SIDOARJO, Memoindonesia.co.id – Deru sirene ambulans memecah kepanikan di kawasan Pondok Pesantren (Ponpes) Al Khoziny, Buduran, Sidoarjo, pada Senin 29 September 2025 sore. Musala ponpes itu tiba-tiba ambruk, menimbulkan luka mendalam bagi para santri, keluarga, dan masyarakat.
Di tengah kepanikan, sejumlah relawan berdatangan untuk membantu proses penyelamatan, termasuk para pengemudi ambulans yang tanpa lelah mengevakuasi para korban.
Salah satu sosok yang berperan penting dalam koordinasi armada ambulans adalah Amellia (42), seorang sopir ambulans wanita yang telah terjun dalam dunia kemanusiaan sejak tahun 2016. Ia memimpin puluhan relawan dari berbagai organisasi dan yayasan yang turut membantu proses evakuasi korban ambruknya Ponpes Al Khoziny.
“Saya koordinator ambulans. Senin jam 16.15 WIB ambulans sudah standby atas permintaan Polresta Sidoarjo. Awalnya ada 15 unit, lalu bertambah hingga 36. Sekarang, karena sudah selesai, tinggal sekitar 10 unit,” ujar Amellia, Selasa 7 Oktober 2025.
Amellia dan timnya langsung bergerak tak lama setelah musibah terjadi. Mengenakan alat pelindung diri (APD) lengkap, mereka berjibaku tanpa henti sejak hari pertama hingga hari kedelapan operasi evakuasi. Tak ada waktu istirahat yang cukup, hanya semangat kemanusiaan yang menjadi bahan bakar mereka untuk terus melaju.
“Kalau panik, pasti iya. Kita nggak ada jam istirahat. Setelah mengantar jenazah ke RS Bhayangkara Polda Jatim, baru istirahat sebentar, lalu lanjut lagi,” kisahnya.
Sebagian besar armada ambulans yang digunakan merupakan milik pribadi atau organisasi nonpemerintah. Amellia sendiri membawa dua ambulans dari Info Lantas Sidoarjo (ILS). Pada hari pertama kejadian, satu ambulans bahkan bisa mengangkut hingga tiga korban luka.
“Kita stay di sini 24 jam. Ada yang bawain baju. Yang rumahnya dekat pulang, sisanya tetap di lokasi, bolak-balik terus,” lanjutnya.
Bukan hanya kelelahan fisik yang mereka rasakan, namun juga tekanan emosional. Saat pertama kali tiba di lokasi dan melihat santri-santri kecil berlarian dengan wajah berdebu dan penuh tangis, Amellia tak kuasa menahan air mata.
“Hari pertama pasti nangis.
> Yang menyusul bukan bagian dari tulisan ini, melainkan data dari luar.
(* ===== verification/Block.v ===== *)
(** * Block devices (src/kernel/block/block.cpp, src/include/eris/block.hpp)

    A storage driver is the class [BlockDevice]: it moves whole sectors and may fail.
    [read_bytes] turns it into byte ranges through a page from the frame allocator;
    the registry keeps at most eight devices. *)

From S2P Require Import Prelude Interfaces.

Definition sector_size : Z := 512.

(** The virtual functions of [class BlockDevice]; [None] is a failed transfer. *)
Class BlockDevice (D : Type) := {
  bd_sector_count : D -> Z;
  bd_read : D -> Z -> Z -> option (list Z);
  bd_write : D -> Z -> list Z -> Z -> option D
}.

(** What a driver promises: a transfer that succeeds returns the device's bytes. *)
Class BlockDeviceSpec (D : Type) `{BlockDevice D} := {
  bd_byte : D -> Z -> Z;
  bd_read_spec d sector count bytes : 0 <= sector -> 0 <= count ->
    bd_read d sector count = Some bytes ->
    bytes = bd_byte d <$> seqZ (sector * sector_size) (count * sector_size)
}.

(** ** Bytes over sectors *)

Section read.
  Context {D A : Type} `{BlockDevice D} `{FrameAllocator A}.

(** The loop of [read_bytes]: whether every sector was read, and what was copied to
    the buffer.  Every turn copies at least one byte. *)
Fixpoint read_loop (fuel : nat) (d : D) (offset length : Z) (out : list Z) : option (bool * list Z) :=
  match fuel with
  | O => None
  | S fuel' =>
    if length <=? 0 then Some (true, out)
    else
      let sector := offset / sector_size in
      let inside := offset mod sector_size in
      let chunk := if length <? sector_size - inside then length else sector_size - inside in
      match bd_read d sector 1 with
      | None => Some (false, out)
      | Some bounce =>
        read_loop fuel' d (u64 (offset + chunk)) (length - chunk)
          (out ++ take (Z.to_nat chunk) (drop (Z.to_nat inside) bounce))
      end
  end.

Definition read_bytes (d : D) (offset length : Z) (a : A) : option (bool * list Z * A) :=
  let '(frame, a) := fa_alloc a in
  if frame =? 0 then Some (false, [], a)
  else
    '(ok, out) ← read_loop (S (Z.to_nat length)) d offset length [];
    Some (ok, out, fa_free a frame).

End read.

(** ** The registry *)

Definition max_devices : nat := 8.

(** [ModuleBlockDevice]: a driver that lives in a loadable module. *)
Record ModuleBlockDevice := mkModuleDevice { name_ : list Z; read_ : Z; write_ : Z; capacity_ : Z }.

(** A device pointer: one of the module devices, or an object elsewhere. *)
Inductive device := ModuleDevice (i : nat) | OtherDevice (address : Z).

#[export] Instance device_eq_dec : EqDecision device.
Proof. solve_decision. Defined.

Record registry := mkRegistry { devices : list device; module_devices : list ModuleBlockDevice }.

(** [device] is never null here: the two callers pass objects. *)
Definition block_register (d : device) (r : registry) : bool * registry :=
  if (max_devices <=? length (devices r))%nat then (false, r)
  else (true, mkRegistry (devices r ++ [d]) (module_devices r)).

Fixpoint index_of (d : device) (l : list device) : option nat :=
  match l with
  | [] => None
  | x :: l' => if negb (bool_decide (x = d)) then S <$> index_of d l' else Some O
  end.

Definition block_unregister (d : device) (r : registry) : registry :=
  match index_of d (devices r) with
  | None => r
  | Some i => mkRegistry (remove_at i (devices r)) (module_devices r)
  end.

Definition block_device_count (r : registry) : nat := length (devices r).
Definition block_device_at (index : nat) (r : registry) : option device := devices r !! index.

(** [names] are the names of the devices that are not module devices. *)
Definition name_of (names : Z -> list Z) (r : registry) (d : device) : option (list Z) :=
  match d with
  | ModuleDevice i => name_ <$> module_devices r !! i
  | OtherDevice a => Some (names a)
  end.

Fixpoint find_loop (names : Z -> list Z) (r : registry) (wanted : list Z) (l : list device) : option device :=
  match l with
  | [] => None
  | d :: l' =>
    if bool_decide (name_of names r d = Some wanted) then Some d else find_loop names r wanted l'
  end.

Definition block_device_find (names : Z -> list Z) (wanted : list Z) (r : registry) : option device :=
  find_loop names r wanted (devices r).

(** The first 15 bytes of the name fit. *)
Definition bind (name : list Z) (read write capacity : Z) : ModuleBlockDevice :=
  mkModuleDevice (take 15 name) read write capacity.

(** [lookup] is [symbol_lookup], [capacity] what calling the capacity function at an
    address returns. *)
Definition block_register_module (lookup : list Z -> Z) (capacity : Z -> Z)
    (name read_symbol write_symbol capacity_symbol : list Z) (r : registry) : bool * registry :=
  if (max_devices <=? length (module_devices r))%nat then (false, r)
  else
    let read := lookup read_symbol in
    let write := lookup write_symbol in
    let cap := lookup capacity_symbol in
    if (read =? 0) || (cap =? 0) || (capacity cap =? 0) then (false, r)
    else
      let d := ModuleDevice (length (module_devices r)) in
      block_register d (mkRegistry (devices r) (module_devices r ++ [bind name read write cap])).

(** ** Properties *)

Section read_proofs.
  Context {D A : Type} `{BlockDeviceSpec D} `{FrameAllocator A}.

(** The device's bytes from an offset. *)
Definition content (d : D) (offset length : Z) : list Z := bd_byte d <$> seqZ offset length.

Lemma content_app d o n m : 0 <= n -> 0 <= m -> content d o (n + m) = content d o n ++ content d (o + n) m.
Proof. intros. unfold content. by rewrite seqZ_app, fmap_app. Qed.

Lemma content_length d o n : 0 <= n -> Z.of_nat (length (content d o n)) = n.
Proof. intros. unfold content. rewrite length_fmap, length_seqZ. lia. Qed.

Lemma content_slice d o n i c : 0 <= i -> 0 <= c -> i + c <= n ->
  take (Z.to_nat c) (drop (Z.to_nat i) (content d o n)) = content d (o + i) c.
Proof.
  intros. replace n with (i + (c + (n - i - c))) by lia. rewrite !content_app by lia.
  rewrite drop_app_length' by (pose proof (content_length d o i ltac:(lia)); lia).
  apply take_app_length'. pose proof (content_length d (o + i) c ltac:(lia)). lia.
Qed.

Lemma read_loop_spec fuel d offset len out :
  0 <= offset -> 0 <= len -> offset + len < 2 ^ 64 -> (Z.to_nat len < fuel)%nat ->
  exists ok n, read_loop fuel d offset len out = Some (ok, out ++ content d offset n) /\ 0 <= n <= len /\
    (ok = true -> n = len) /\
    (ok = false -> n < len /\ bd_read d ((offset + n) / sector_size) 1 = None).
Proof.
  revert offset len out. induction fuel as [|fuel IH]; intros offset len out Ho Hl Hfit Hf; [lia|].
  cbn [read_loop]. destruct (Z.leb_spec len 0) as [Hz|Hz].
  { assert (len = 0) as -> by lia. exists true, 0. unfold content. rewrite seqZ_nil by lia.
    rewrite app_nil_r. split_and!; [done|lia|lia|lia|done]. }
  unfold sector_size in *. set (inside := offset mod 512). assert (0 <= inside < 512) as Hin by (unfold inside; dlia).
  set (chunk := if len <? 512 - inside then len else 512 - inside). assert (0 < chunk <= len /\ inside + chunk <= 512) as [Hc1 Hc2].
  { unfold chunk. destruct (Z.ltb_spec len (512 - inside)); lia. }
  destruct (bd_read d (offset / 512) 1) as [bounce|] eqn:Er.
  2:{ exists false, 0. unfold content. rewrite seqZ_nil, app_nil_r by lia.
      split_and!; [done|lia|lia|done|]. intros _. rewrite Z.add_0_r. split; [lia|done]. }
  apply bd_read_spec in Er; [|dlia|lia]. unfold sector_size in Er. rewrite Er.
  change (bd_byte d <$> seqZ (offset / 512 * 512) (1 * 512)) with (content d (offset / 512 * 512) (1 * 512)).
  rewrite content_slice by lia.
  replace (offset / 512 * 512 + inside) with offset by (unfold inside; dlia).
  rewrite u64_small by lia.
  destruct (IH (offset + chunk) (len - chunk) (out ++ content d offset chunk)) as (ok & n & E & Hn & Hok & Hko); [lia..|].
  exists ok, (chunk + n). rewrite E, content_app, app_assoc by lia.
  split_and!; [done|lia|lia|intros ?; specialize (Hok ltac:(done)); lia|].
  intros ?. destruct (Hko ltac:(done)) as [? ?]. rewrite Z.add_assoc. split; [lia|done].
Qed.

(** Reads at any offset are exact: [read_bytes] returns; it succeeds with exactly the
    device's bytes of the range when the page and every sector of it are there, and
    otherwise fails with a prefix of them in the buffer, the sector after it being the
    one that could not be read. *)
Theorem read_bytes_correct d offset len a :
  0 <= offset -> 0 <= len -> offset + len < 2 ^ 64 ->
  exists ok out a', read_bytes d offset len a = Some (ok, out, a') /\
    out = content d offset (Z.of_nat (length out)) /\
    (ok = true -> out = content d offset len) /\
    (ok = false -> (fa_alloc a).1 = 0 \/
       bd_read d ((offset + Z.of_nat (length out)) / sector_size) 1 = None).
Proof.
  intros Ho Hl Hfit. unfold read_bytes. destruct (fa_alloc a) as [frame a1].
  destruct (Z.eqb_spec frame 0) as [E|E].
  { exists false, [], a1. split_and!; [done|done|done|]. intros _. by left. }
  destruct (read_loop_spec (S (Z.to_nat len)) d offset len [] Ho Hl Hfit ltac:(lia)) as (ok & n & -> & Hn & Hok & Hko).
  cbn [mbind option_bind app]. exists ok, (content d offset n), (fa_free a1 frame).
  rewrite content_length by lia. split_and!; [done|done| |].
  - intros Ht. by rewrite (Hok Ht).
  - intros Hb. right. by destruct (Hko Hb).
Qed.

End read_proofs.

(** A two-sector disk whose second sector is unreadable. *)
Definition tiny_read (_ : unit) (sector count : Z) : option (list Z) :=
  if (0 <=? sector) && (sector + count <=? 1) then Some ((fun o => o mod 256) <$> seqZ (sector * 512) (count * 512)) else None.

#[local] Instance tiny_disk : BlockDevice unit :=
  {| bd_sector_count := fun _ => 2; bd_read := tiny_read; bd_write := fun _ _ _ _ => None |}.

#[local] Instance tiny_disk_spec : BlockDeviceSpec unit.
Proof.
  refine {| bd_byte := fun _ o => o mod 256 |}. intros d sector count bytes _ _ E.
  cbn in E. unfold tiny_read in E. destruct (_ && _); [|discriminate E]. by injection E as <-.
Defined.

#[local] Instance tiny_frames : FrameAllocator nat :=
  {| fa_alloc n := match n with O => (0, O) | S n' => (4096, n') end;
     fa_free n _ := S n; fa_owned _ _ := True |}.

Lemma read_bytes_correct_witness :
  exists ok out a', read_bytes (D:=unit) (A:=nat) tt 500 20 1%nat = Some (ok, out, a') /\
    out = content tt 500 (Z.of_nat (length out)).
Proof.
  destruct (read_bytes_correct (D:=unit) (A:=nat) tt 500 20 1%nat) as (ok & out & a' & H1 & H2 & _); [lia..|].
  exists ok, out, a'. done.
Defined.

Lemma index_of_spec d l : match index_of d l with
  | Some i => l !! i = Some d
  | None => d ∉ l
  end.
Proof.
  induction l as [|x l IH]; cbn [index_of]; [apply not_elem_of_nil|].
  case_bool_decide as E; cbn [negb]; [by subst|].
  destruct (index_of d l) as [i|]; cbn; [done|]. rewrite elem_of_cons. intros [?|?]; [by subst|done].
Qed.

(** Reachable registries. *)
Inductive registry_step : registry -> registry -> Prop :=
  | rs_register d r : d ∉ devices r -> (forall i, d <> ModuleDevice i) -> registry_step r (block_register d r).2
  | rs_unregister d r : registry_step r (block_unregister d r)
  | rs_module lookup cap name rs wr cs r : registry_step r (block_register_module lookup cap name rs wr cs r).2.

Inductive registry_reachable : registry -> Prop :=
  | rr_init : registry_reachable (mkRegistry [] [])
  | rr_step r r' : registry_reachable r -> registry_step r r' -> registry_reachable r'.

Definition registry_inv (r : registry) : Prop :=
  NoDup (devices r) /\ (length (devices r) <= max_devices)%nat /\
  (length (module_devices r) <= max_devices)%nat /\
  (forall i, ModuleDevice i ∈ devices r -> exists m, module_devices r !! i = Some m /\ read_ m <> 0 /\ capacity_ m <> 0).

Lemma register_inv_new d r mods :
  registry_inv r -> (length mods <= max_devices)%nat -> d ∉ devices r ->
  (forall i, ModuleDevice i ∈ d :: devices r -> exists m, mods !! i = Some m /\ read_ m <> 0 /\ capacity_ m <> 0) ->
  registry_inv (block_register d (mkRegistry (devices r) mods)).2.
Proof.
  intros (H1 & H2 & H3 & H4) Hm Hd Hall. unfold block_register. cbn [devices module_devices].
  destruct (Nat.leb_spec max_devices (length (devices r))) as [Hle|Hlt]; cbn [snd].
  - split_and!; [done|done|done|]. intros i Hi. apply Hall. by right.
  - split_and!; cbn [devices module_devices]; [|rewrite length_app; cbn; lia|done|].
    + apply NoDup_app. split_and!; [done| |apply NoDup_singleton]. intros y Hy ->%list_elem_of_singleton. done.
    + intros i Hi. apply Hall. apply elem_of_app in Hi as [Hi|Hi%list_elem_of_singleton]; [by right|subst; by left].
Qed.

Lemma registry_step_inv r r' : registry_inv r -> registry_step r r' -> registry_inv r'.
Proof.
  intros Hi Hs. destruct Hs as [d r Hd Hn|d r|lookup cap name rs wr cs r].
  - destruct Hi as (H1 & H2 & H3 & H4).
    replace (block_register d r) with (block_register d (mkRegistry (devices r) (module_devices r))) by (by destruct r).
    apply register_inv_new; [by split_and!|done|done|]. intros i [E|Hin]%elem_of_cons; [by destruct (Hn i)|by apply H4].
  - destruct Hi as (H1 & H2 & H3 & H4). unfold block_unregister. pose proof (index_of_spec d (devices r)) as Hx.
    destruct (index_of d (devices r)) as [i|]; [|by split_and!].
    pose proof (remove_at_perm i _ d Hx) as Hp. pose proof (remove_at_length i _ d Hx) as Hl.
    split_and!; cbn [devices module_devices]; [|lia|done|].
    + rewrite <- Hp in H1. by apply NoDup_cons in H1 as [_ ?].
    + intros j Hj. apply H4. rewrite <- Hp. by right.
  - unfold block_register_module. destruct (Nat.leb_spec max_devices (length (module_devices r))) as [|Hlt]; [done|].
    destruct ((lookup rs =? 0) || (lookup cs =? 0) || (cap (lookup cs) =? 0)) eqn:E; [done|].
    apply orb_false_iff in E as [E _]. apply orb_false_iff in E as [E1 E2]. apply Z.eqb_neq in E1, E2.
    destruct Hi as (H1 & H2 & H3 & H4).
    assert (ModuleDevice (length (module_devices r)) ∉ devices r) as Hnew.
    { intros Hin. destruct (H4 _ Hin) as (m & Hm & _). apply lookup_lt_Some in Hm. lia. }
    apply register_inv_new; [by split_and!|rewrite length_app; cbn; lia|done|].
    intros i [Ei|Hin]%elem_of_cons.
    + injection Ei as ->. eexists. rewrite lookup_app_r, Nat.sub_diag by lia. done.
    + destruct (H4 _ Hin) as (m & Hm & ?). exists m. split; [|done]. by apply lookup_app_l_Some.
Qed.

(** The registry stays sound: however devices come and go it holds at most eight,
    none twice, and every module device it lists is bound to a read and a capacity
    function, so a client never calls through null. *)
Theorem block_registry_sound r : registry_reachable r -> registry_inv r.
Proof.
  induction 1 as [|r r' Hr IH Hs]; [|by eapply registry_step_inv].
  split_and!; cbn; [constructor|lia|lia|]. intros i Hi. by apply elem_of_nil in Hi.
Qed.

Lemma block_registry_sound_witness :
  registry_inv (block_register_module (fun _ => 5) (fun _ => 100) [118] [1] [2] [3] (mkRegistry [] [])).2.
Proof. apply block_registry_sound. eapply rr_step; [apply rr_init|apply rs_module]. Defined.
Awalnya dikira cuma 15 anak, ternyata banyak sekali yang berlari dengan wajah berdebu sambil menangis,” ungkapnya.
Kini, setelah operasi pencarian korban resmi berakhir pada hari kesembilan, Amellia dan tim masih melanjutkan tugas kemanusiaan mereka. Ambulans kini bersiaga di Polda Jatim, menunggu giliran mengantar para santri yang telah teridentifikasi ke rumah duka masing-masing.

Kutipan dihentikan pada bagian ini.